The Frontiers in Miniature Brain Machinery lecture series continues with Dr. Rashid Bashir, who will present on “3D Bioprinting for Cellular Machines” March 14, 4-5pm in 2269 Beckman.
Bashir has been recently named as a Royal Society of Chemistry fellow. He completed his PhD from Purdue University in Oct. 1992. From Oct. 1992 to Oct. 1998, he worked at National Semiconductor in the Analog/Mixed Signal Process Technology Development Group, where he was promoted to Sr. Engineering Manager. At National Semiconductor, he led the development and commercialization of 4 analog semiconductor process technologies. He joined Purdue University in Oct. 1998 as an Assistant Professor and was later promoted to Professor of Electrical and Computer Engineering and a Courtesy Professor of Biomedical Engineering and Mechanical Engineering. Since Oct. 2007, he joined the University of Illinois at Urbana-Champaign and was the Abel Bliss Professor of Engineering, and Professor of Electrical and Computer Engineering & Bioengineering. He was the Director of the Micro and Nanotechnology Laboratory (mntl.illinois.edu), a campus-wide clean room facility from Oct 2007 to Aug 2013 and the Co-Director of the campus-wide Center for Nanoscale Science and Technology (www.cnst.illinois.edu), a “collaboratory” aimed at facilitating center grants and large initiatives around campus in the area of nanotechnology. Since Aug 2013, he is now the head of the Bioengineering department.
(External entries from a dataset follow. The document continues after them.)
(* ===== verification/PagesFacts.v ===== *)
(** * PagesFacts: what the pages guarantee

    The pages make the calls the services take for granted: a PIN is given only
    to a sender that waits for one, and files are accepted only by a tap on the
    page that shows the request. *)
From S2P Require Import Prelude QtArg Json Crypto Reference Protocol DeviceInfo SecureStore Certificate TlsClient.
From S2P Require Import KnownDevices AppSettings HistoryModel SelectionModel DeviceModel FileNames Network Discovery.
From S2P Require Import RateLimiter TransferModel HttpConnection HttpServer SendService SendFacts ReceiveService ReceiveFacts.
From S2P Require Import App AppFacts Pages.

Module PagesFacts.
Import App Pages.

#[local] Existing Instances Discovery.eta_Discovery ReceiveService.eta_World SendService.eta_World Pages.eta_Window.

Section Sender.
Context `{OpenSSL, QtText, QHashOrder, Platform, JsonText, X509, AppPaths, SettingsHost, UrlText, LocalFiles, OpenFiles}.
Context {S : Type} `{StoredFiles S}.
#[local] Abbreviation Sender := (SendService.World (S := S)).
Import SendService.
He has authored or co-authored over 200 journal papers, over 180 conference papers and conference abstracts, over 110 invited talks, and has been granted 37 patents. He is a fellow of 6 international professional societies (IEEE, AIMBE, AAAS, APS, IAMBE, and BMES). His research interests include bionanotechnology, BioMEMS, lab on a chip, interfacing of biology and engineering from the molecular to the tissue scale, and applications of semiconductor fabrication to biomedical engineering, all applied to solving biomedical problems. Prof. Bashir’s key technical contributions and achievements lie in the area of BioMEMS and biomedical nanotechnology, especially in the use of electrical- or mechanical-based label-free methods for detection of biological entities on a chip. In addition, he has also made key contributions to 3-D fabrication methods that can be used for tissue engineering and development of cellular systems. He has been involved in 3 startups that have licensed his technologies (BioVitesse, Inc., Daktari Diagnostics, and most recently ElectroCyt).
In addition to leading his own research group, he is the PI on an NSF IGERT on Cellular and Molecular Mechanics and Bionanotechnology (2009-2016) and PI on an NIH Training Grant on Cancer Nanotechnology (2009 – 2016). He is also the campus lead and Co-PI on an NSF Science and Technology Center (STC) on Emergent Behavior of Integrated Cellular Systems (headquartered at MIT, with partners at Georgia Tech and UIUC) (2009 – 2015 and renewed for another 5 years 2015 – 2020). He is also Deputy Director of NSF Nanobio Node of the NcN (Network for Computational Nanotechnology). He also served on the external advisory board of the NIH-funded BioMEMS Resource Center at Harvard/MGH and the NIH-funded Center for Cancer Nanotechnology Excellence at Stanford University, and on various journal editorial boards.